Philip favored the quartermaster with a half-hearted shrug. He supposed he had not expected much gratitude. She was still a captive, and a wild thing who might not even speak a word of English for all he knew.

"You'll be standing on the mast all the way back to London for that," the quartermaster reminded him.

"Standing or swinging?" Philip asked, not really caring if he got an answer. He glanced over his shoulder at the mergirl again, but she was not looking at him. She had closed her eyes, savoring the fragrance of the same jungle air he had found repellent. An almost childlike smile had blossomed on her sea-kissed mouth. In that moment of unvarnished delight, he knew that neither he nor Blackbeard nor any of the other men existed in her world. Do all girls look that intoxicating when they smile? Moving closer to the front, he tried to dismiss the thought before it could carry him away any further.
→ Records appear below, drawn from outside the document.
(** What the loop body does with one item: its three widgets, or nothing and
    the exception of the first thing it lacks. *)
Lemma news_item_outcome (item : dict) :
  (well_formed_item item ∧
   news_item engine item = (item_widgets engine item, mret tt)) ∨
  (¬ well_formed_item item ∧
   news_item engine item =
     ([], raise match item !! "title", item !! "publisher" with
                | None, _ => KeyError "title"
                | Some _, None => KeyError "publisher"
                | Some _, Some _ => TypeError
                end)).
Proof.
  unfold news_item, subscript, item_widgets, title_of, get, well_formed_item.
  destruct (item !! "title") as [t|] eqn:Ht.
  - destruct (item !! "publisher") as [p|] eqn:Hp.
    + destruct t as [|x|title].
      * right. split; [intros (t' & p' & [=] & _) | reflexivity].
      * right. split; [intros (t' & p' & [=] & _) | reflexivity].
      * left. split; [eauto|]. rewrite !lift_ret_then.
        destruct (get_sentiment engine title) as [[l e] s]. reflexivity.
    + right. split; [intros (t' & p' & _ & [=]) | reflexivity].
  - right. split; [intros (t' & p' & [=] & _) | reflexivity].
Qed.

Lemma for_each_items (items : list dict) :
  Forall well_formed_item items →
  for_each items (news_item engine)
  = (concat (map (item_widgets engine) items), mret tt).
Proof.
  induction 1 as [|item items Hwf _ IH]; [reflexivity|].
  destruct (news_item_outcome item) as [[_ Hrun] | [Hbad _]]; [|contradiction].
  cbn [for_each map concat]. rewrite Hrun. unfold mbind, ui_bind.
  rewrite IH. reflexivity.
Qed.

(** The loop stops at the first item a body run fails on; the widgets of the
    items before it stay. *)
Lemma for_each_stops (pre post : list dict) (item : dict) (e : exn) :
  Forall well_formed_item pre →
  news_item engine item = ([], raise e) →
  for_each (pre ++ item :: post) (news_item engine)
  = (concat (map (item_widgets engine) pre), raise e).
Proof.
  intros Hpre Hitem. induction Hpre as [|x pre Hwf _ IH].
  - rewrite app_nil_l. cbn [for_each map concat]. rewrite Hitem. reflexivity.
  - destruct (news_item_outcome x) as [[_ Hrun] | [Hbad _]]; [|contradiction].
    rewrite <- app_comm_cons. cbn [for_each map concat].
    rewrite Hrun. unfold mbind, ui_bind. rewrite IH. reflexivity.
Qed.

(** Any list splits into its well-formed start and, unless that is all of
    it, the item the loop stops at. *)
Lemma for_each_any (items : list dict) :
  ∃ pre, pre `prefix_of` items ∧
         (for_each items (news_item engine)).1
         = concat (map (item_widgets engine) pre).
Proof.
  induction items as [|item items (pre & Hpre & IH)].
  - exists []. split; reflexivity.
  - destruct (news_item_outcome item) as [[_ Hrun] | [_ Hrun]].
    + exists (item :: pre). split; [apply prefix_cons, Hpre|].
      cbn [for_each]. rewrite bind_out, Hrun. cbn [fst snd map concat].
      rewrite IH. reflexivity.
    + exists []. split; [apply prefix_nil|].
      cbn [for_each]. rewrite bind_out, Hrun. reflexivity.
Qed.

Lemma news_section_any (news : list dict) :
  banners (news_section engine news).1 = [] ∧
  sentiments (news_section engine news).1
    `prefix_of` map (λ item, get_sentiment engine (title_of item)) (take 5 news).
Proof.
  unfold news_section. rewrite emit_then. cbn [fst].
  case_bool_decide as Hnews.
  - subst news. split; [reflexivity | apply prefix_nil].
  - destruct (for_each_any (take 5 news)) as (pre & [rest Hpre] & Hout).
    change (banners (?w :: ?out)) with (banners ([w] ++ out)).
    change (sentiments (?w :: ?out)) with (sentiments ([w] ++ out)).
    rewrite banners_app, sentiments_app, Hout.
    rewrite banners_concat_items, sentiments_concat_items. split; [reflexivity|].
    rewrite Hpre, map_app. cbn [sentiments app]. apply prefix_app_r. reflexivity.
Qed.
The sound of shattering glass smashed the silence, and the mergirl spilled out of her cage in a rush of water and crystal shards. He did not see who or what had caused the cage to break. One of the bearers swore, and then all four dropped their now useless burden on the ground, sending another shower of broken glass onto her unprotected back.

Gracelessly, she pulled herself into a sitting position. No one bothered to explain how she had suddenly sprouted legs. While he knew staring at them made him just as crude as the other sailors, it was equally hard not to stare at them. Her fingers grasped at the soil. Her drenched brown hair hung conveniently over her breasts, but she made no further effort to cover herself. It occurred to Philip that she had no idea she was supposed to care that she was completely naked.

Acting on instinct – he was not sure whether it was one of honor or jealousy – he peeled off his shirt.

"Here, you look…" He trailed off awkwardly as he draped it over her shoulders. "Cold," he finished. She eyed him with bewilderment. The expression unsettled him, her dark crinkled eyebrows, the half-smile threatening her lips, and the confused light in her golden-green eyes. Either she has no idea what I said, or she knows exactly what I said and exactly how ridiculous it sounded.

Blackbeard strode over from the front. He cast a wintery gaze on the cage-bearers, but decided to direct his wrath instead at the mergirl and, by association, him.

"Walk," he said tersely. She tried. Grasping his shoulder with a painfully tight grip, she pulled herself to her feet. One of the crewmen nearby offered her an extra hand, which she momentarily accepted. But while her legs had all the muscle of a girl almost-grown, they had all the memory of a newborn colt. Her knees shook and dumped her back on the ground. Blackbeard regarded her coldly. "Walk or die."

"Can you put your arms around my neck?" Philip asked quietly.

She glared at him across her dirt-stained nose, her eyes now full of pain and wounded pride. "I do not ask for help," she said coldly.

"I know," he conceded. "But you need it."

She looked at the ground. Pressing her lips together, she complied. This left Philip with another dilemma. While she knew where to put her hands, he did not know where to put his. He had never carried a girl before, but somehow he had always imagined them being fully clothed. Awkwardly, he slid his right arm under her knees, then realized this would leave her hanging in a very uncomfortable and compromising position. He shifted his arm closer to her hips, until it was a little more than halfway up her thighs. Her skin felt cool and clammy. Carrying her was an unexpected relief from the suffocating heat. Accidentally, his fingers brushed against something rough. A strip of remnant scales peeled off her skin, and he felt her body stiffen in his arms.

"Sorry," he said quickly. "I didn't mean to hurt you." She did not reply, but rested her head against his neck. Her hair smelled of salt tinged with seagrapes, and it filled him with an odd sense of loss, like a man drifting on open waves far away from home.